## WHAT NEEDS TO BE DONE
After locating the line that contains "destruct (Admin.execAsync w _)" in the records below, write out exactly that line and each line after it through the one that contains "e => [Admin.LogError", and nothing else.

Collected data entries

(** * [health] and [getMetrics] *)

Lemma run_health_eq (w : Admin.World) :
  Admin.run_health w =
  (Admin.mkHStore (Admin.health_report w) (Admin.health_log w), inr (Admin.health_report w)).
Proof.
  unfold Admin.run_health, Admin.health, Admin.health_log, Admin.health_report,
    Admin.database_log, Admin.storage_log, Admin.storage_free, Admin.active_count,
    Admin.count_sql.
  unfold Eff.try_catch, Eff.bind, Admin.db_query, Admin.sh_exec, Admin.assign, Admin.emit,
    Eff.modify, Eff.await, Eff.get, Eff.ret, Eff.bind. cbn [Admin.obj Admin.hlog].
  destruct (Admin.query w "SELECT 1" []) as [e1|r1];
    [|destruct (Admin.query w _ ["active"]) as [e2|[[|row rest] rc]]];
    destruct (Admin.execAsync w Admin.df_command) as [e3|r3]; reflexivity.
Qed.

(** X12: [health] never throws, whatever the database and the shell do.
    In the object it returns, which is also the one it logs last, the
    mail services and the webmail are always reported up and the queue
    depth is always 0. *)
Theorem health_always_returns :
  forall (w : Admin.World),
    exists h,
      snd (Admin.run_health w) = inr h /\
      Admin.timestamp h = Admin.now w /\
      Admin.smtp h = Admin.up /\ Admin.imap h = Admin.up /\ Admin.webmail h = Admin.up /\
      Admin.queueDepth h = Admin.Num 0 /\ Admin.version h = "1.0.0" /\
      last (Admin.hlog (fst (Admin.run_health w))) (Admin.Exec "") =
        Admin.LogInfo "Health check completed:" h.
Proof.
  intros w. exists (Admin.health_report w). rewrite run_health_eq.
  repeat split. cbn [fst Admin.hlog]. unfold Admin.health_log.
  rewrite !app_assoc. apply last_last.
Qed.


(** X14: [health] asks the count only after [SELECT 1] has resolved, and
    runs [df] once in every case: a failing database does not keep the
    storage from being checked. *)
Theorem health_calls :
  forall (w : Admin.World),
    let log := Admin.hlog (fst (Admin.run_health w)) in
    filter Admin.is_query log =
      (Admin.Query "SELECT 1" [] ::
       match Admin.query w "SELECT 1" [] with
       | inr _ =>
           [Admin.Query "SELECT COUNT(*) as count FROM users WHERE status = $1" ["active"]]
       | inl _ => []
       end) /\
    filter Admin.is_exec log = [Admin.Exec "df -BG / | tail -1 | awk '{print $4}'"].
Proof.
  intros w log. subst log. rewrite run_health_eq. cbn [fst Admin.hlog].
  unfold Admin.health_log, Admin.database_log, Admin.storage_log, Admin.count_sql.
  destruct (Admin.query w "SELECT 1" []) as [e1|r1];
    [|destruct (Admin.query w _ ["active"]) as [e2|[[|row rest] rc]]];
    destruct (Admin.execAsync w Admin.df_command) as [e3|r3]; split; reflexivity.
Qed.

(** X15: [storageFreeGB] is 0 when [df] cannot be run; otherwise it is
    [parseInt] of the output with its first [G] taken out, or 0 when that
    is [NaN] or 0.  So it is never [NaN], whereas [activeUsers] is
    whatever [parseInt] gives. *)
Theorem health_storage :
  forall (w : Admin.World),
    exists h,
      snd (Admin.run_health w) = inr h /\
      Admin.storageFreeGB h <> Admin.NaN /\
      Admin.storageFreeGB h =
        match Admin.execAsync w "df -BG / | tail -1 | awk '{print $4}'" with
        | inl _ => Admin.Num 0
        | inr result =>
            match Admin.parseInt w (Admin.str (Admin.replace (Admin.stdout result) "G" "")) with
            | Admin.NaN => Admin.Num 0
            | n => n
            end
        end.
Proof.
  intros w. exists (Admin.health_report w). rewrite run_health_eq.
  split; [reflexivity|]. cbn [Admin.health_report Admin.storageFreeGB].
  unfold Admin.storage_free, Admin.df_command.
  destruct (Admin.execAsync w _) as [e|r]; [split; [discriminate | reflexivity]|].
  destruct (Admin.parseInt w _) as [|[| |]|]; split; (discriminate || reflexivity).
Qed.

(** X16: [getMetrics] rejects iff its one query rejects, and then with
    the error of the query, after logging it; it makes no other call. *)
Theorem getMetrics_rejects_iff_query_rejects :
  forall (w : Admin.World),
    (forall e, snd (Admin.run_getMetrics w) = inl e <->
               Admin.query w Admin.user_stats_sql [] = inl e) /\
    fst (Admin.run_getMetrics w) =
      (Admin.Query Admin.user_stats_sql [] ::
       match Admin.query w Admin.user_stats_sql [] with
       | inl e => [Admin.LogError "Failed to get metrics:" e]
       | inr _ => []
       end).
Proof.
  intros w. unfold Admin.run_getMetrics, Admin.getMetrics, Eff.try_catch, Eff.bind,
    Admin.log, Eff.modify, Eff.await, Eff.throw, Eff.ret.
  destruct (Admin.query w Admin.user_stats_sql []) as [e|[[|row rest] rc]];
    cbn [Admin.rows fst snd app]; (split; [|reflexivity]);
    intros e'; split; intros H; congruence.
Qed.

(** X17: when the query resolves, [getMetrics] resolves with the time of
    the call, with [parseInt] of the [total], [active] and [suspended]
    columns of the first row as the user figures, or zeros when there is
    no row, and with every mail, storage and performance figure at 0. *)
Theorem getMetrics_figures :
  forall (w : Admin.World) (result : Admin.QueryResult),
    Admin.query w Admin.user_stats_sql [] = inr result ->
    exists m,
      snd (Admin.run_getMetrics w) = inr m /\
      Admin.m_timestamp m = Admin.now w /\
      Admin.users m =
        match Admin.rows result with
        | row :: _ =>
            Admin.mkUsers (Admin.parseInt w (Admin.prop row "total"))
                          (Admin.parseInt w (Admin.prop row "active"))
                          (Admin.parseInt w (Admin.prop row "suspended"))
        | [] => Admin.mkUsers (Admin.Num 0) (Admin.Num 0) (Admin.Num 0)
        end /\
      Admin.mail m = Admin.mkMail (Admin.Num 0) (Admin.Num 0) (Admin.Num 0) /\
      Admin.storage m = Admin.mkStorage (Admin.Num 0) (Admin.Num 0) (Admin.Num 0) /\
      Admin.performance m = Admin.mkPerformance (Admin.Num 0) (Admin.Num 0).
Proof.
  intros w result Hq.
  unfold Admin.run_getMetrics, Admin.getMetrics, Eff.try_catch, Eff.bind,
    Admin.log, Eff.modify, Eff.await, Eff.throw, Eff.ret.
  rewrite Hq. destruct result as [[|row rest] rc]; cbn [Admin.rows snd];
    eexists; (split; [reflexivity|]); repeat split.
Qed.

Lemma getMetrics_figures_witness :
  exists m,
    snd (Admin.run_getMetrics Worlds.healthy) = inr m /\
    Admin.m_timestamp m = "2024-01-01T00:00:00.000Z" /\
    Admin.users m = Admin.mkUsers (Admin.Num 50) (Admin.Num 42) (Admin.Num 8) /\
    Admin.mail m = Admin.mkMail (Admin.Num 0) (Admin.Num 0) (Admin.Num 0) /\
    Admin.storage m = Admin.mkStorage (Admin.Num 0) (Admin.Num 0) (Admin.Num 0) /\
    Admin.performance m = Admin.mkPerformance (Admin.Num 0) (Admin.Num 0).
Proof.
  apply (getMetrics_figures Worlds.healthy
           (Admin.mkQueryResult
              [[("total", Admin.str "50"); ("active", Admin.str "42");
                ("suspended", Admin.str "8")]] 1)).
  reflexivity.
Defined.

(** * The router *)

Section RouterFacts.

Variables Body Result : Type.
Variable hs : Router.Handlers Body Result.
Variable inherited : string -> bool.
Variable validateTool : Router.Request Body -> Router.Middleware Result.

Lemma own_tools_names (key : string) :
  In key Router.tool_names ->
  exists t, Router.own Body Result (Router.tools Body Result hs) key = Some t /\
            Router.name Body Result t = key.
Proof.
  unfold Router.tool_names. simpl In.
  intros H. repeat (destruct H as [<-|H]; [eexists; split; reflexivity|]). contradiction.
Qed.

Lemma own_tools_none (key : string) :
  ~ In key Router.tool_names ->
  Router.own Body Result (Router.tools Body Result hs) key = None.
Proof.
  clear inherited validateTool.
  unfold Router.tool_names, Router.tools. intros H. cbn -[String.eqb].
  repeat match goal with
         | |- context [String.eqb ?k key] =>
             destruct (String.eqb_spec k key) as [E|_];
               [exfalso; apply H; rewrite <- E; simpl; tauto|]
         end.
  reflexivity.
Qed.

Lemma own_tools_some (key : string) (t : Router.ToolDef Body Result) :
  Router.own Body Result (Router.tools Body Result hs) key = Some t ->
  In key Router.tool_names.
Proof.
  intros H. destruct (in_dec string_dec key Router.tool_names) as [Hin|Hn]; [exact Hin|].
  rewrite (own_tools_none key Hn) in H. discriminate H.
Qed.

Lemma execute_own (req : Router.Request Body) (t : Router.ToolDef Body Result) :
  Router.own Body Result (Router.tools Body Result hs) (Router.toolName req) = Some t ->
  Router.execute_tool Body Result hs inherited req [] =
  match Router.handler Body Result t (Router.body req) with
  | inr result =>
      ([Router.LogExecuting (Router.toolName req) (Router.body req);
        Router.Call (Router.toolName req) (Router.body req);
        Router.LogSuccess (Router.toolName req) result],
       inr (Router.mkResponse 200 (Router.Json result)))
  | inl e =>
      ([Router.LogExecuting (Router.toolName req) (Router.body req);
        Router.Call (Router.toolName req) (Router.body req);
        Router.LogFailed (Router.toolName req) (Tool.message e)],
       inr (Router.mkResponse 500
              (Router.ExecutionFailed "Tool execution failed" (Tool.message e))))
  end.
Proof.
  intros Ho. unfold Router.execute_tool, Router.tools_get. rewrite Ho.
  unfold Eff.try_catch, Eff.bind, Router.call_handler, Router.log, Eff.modify, Eff.await,
    Eff.bind, Eff.ret.
  destruct (Router.handler Body Result t (Router.body req)); reflexivity.
Qed.

End RouterFacts.

(** X18: a request that validation lets through and whose tool name is
    neither one of the thirteen tools nor a name every object inherits is
    answered 404 with the message [Tool '<name>' not found]; no handler
    is called and nothing is logged. *)
Theorem router_unknown_tool :
  forall (Body Result : Type) (hs : Router.Handlers Body Result)
         (inherited : string -> bool)
         (validateTool : Router.Request Body -> Router.Middleware Result)
         (req : Router.Request Body),
    validateTool req = Router.Next ->
    ~ In (Router.toolName req) Router.tool_names ->
    inherited (Router.toolName req) = false ->
    Router.serve Body Result hs inherited validateTool req =
    ([], inr (Router.mkResponse 404
                (Router.NotFound ("Tool '" ++ Router.toolName req ++ "' not found")))).
Proof.
  intros Body Result hs inherited validateTool req Hv Hn Hi.
  unfold Router.serve, Router.post. rewrite Hv.
  unfold Router.execute_tool, Router.tools_get.
  rewrite (own_tools_none Body Result hs _ Hn), Hi. reflexivity.
Qed.

Lemma router_unknown_tool_witness :
  Router.serve string string Worlds.handlers_example Worlds.object_members
    Worlds.let_through (Router.mkRequest "getMetrics" "{}") =
  ([], inr (Router.mkResponse 404 (Router.NotFound "Tool 'getMetrics' not found"))).
Proof.
  apply (router_unknown_tool string string Worlds.handlers_example Worlds.object_members
           Worlds.let_through (Router.mkRequest "getMetrics" "{}")).
  - reflexivity.
  - simpl. intros H. repeat (destruct H as [H|H]; [discriminate H|]). exact H.
  - reflexivity.
Defined.

(** X19: a request that validation lets through and that names one of the
    thirteen tools calls that tool's handler once, with the body of the
    request.  It is answered 200 with the handler's result when the
    handler resolves, and 500 with [Tool execution failed] and the
    error's message when it rejects. *)
Theorem router_tool_outcome :
  forall (Body Result : Type) (hs : Router.Handlers Body Result)
         (inherited : string -> bool)
         (validateTool : Router.Request Body -> Router.Middleware Result)
         (req : Router.Request Body),
    validateTool req = Router.Next ->
    In (Router.toolName req) Router.tool_names ->
    exists t,
      In (Router.toolName req, t) (Router.tools Body Result hs) /\
      Router.name Body Result t = Router.toolName req /\
      Router.serve Body Result hs inherited validateTool req =
      match Router.handler Body Result t (Router.body req) with
      | inr result =>
          ([Router.LogExecuting (Router.toolName req) (Router.body req);
            Router.Call (Router.toolName req) (Router.body req);
            Router.LogSuccess (Router.toolName req) result],
           inr (Router.mkResponse 200 (Router.Json result)))
      | inl e =>
          ([Router.LogExecuting (Router.toolName req) (Router.body req);
            Router.Call (Router.toolName req) (Router.body req);
            Router.LogFailed (Router.toolName req) (Tool.message e)],
           inr (Router.mkResponse 500
                  (Router.ExecutionFailed "Tool execution failed" (Tool.message e))))
      end.
Proof.
  intros Body Result hs inherited validateTool [n b] Hv Hin.
  cbn [Router.toolName Router.body] in *.
  assert (Hex : exists t, In (n, t) (Router.tools Body Result hs) /\
                          Router.own Body Result (Router.tools Body Result hs) n = Some t /\
                          Router.name Body Result t = n).
  { unfold Router.tool_names in Hin. simpl In in Hin.
    repeat (destruct Hin as [<-|Hin];
            [eexists; split; [|split; reflexivity]; simpl; tauto|]).
    contradiction. }
  destruct Hex as (t & Ht & Ho & Hname). exists t.
  split; [exact Ht|]. split; [exact Hname|].
  unfold Router.serve, Router.post. rewrite Hv.
  exact (execute_own Body Result hs inherited (Router.mkRequest n b) t Ho).
Qed.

## WRITTEN RESPONSE
  destruct (Admin.execAsync w _) as [e|r]; [split; [discriminate | reflexivity]|].
  destruct (Admin.parseInt w _) as [|[| |]|]; split; (discriminate || reflexivity).
Qed.

(** X16: [getMetrics] rejects iff its one query rejects, and then with
    the error of the query, after logging it; it makes no other call. *)
Theorem getMetrics_rejects_iff_query_rejects :
  forall (w : Admin.World),
    (forall e, snd (Admin.run_getMetrics w) = inl e <->
               Admin.query w Admin.user_stats_sql [] = inl e) /\
    fst (Admin.run_getMetrics w) =
      (Admin.Query Admin.user_stats_sql [] ::
       match Admin.query w Admin.user_stats_sql [] with
       | inl e => [Admin.LogError "Failed to get metrics:" e]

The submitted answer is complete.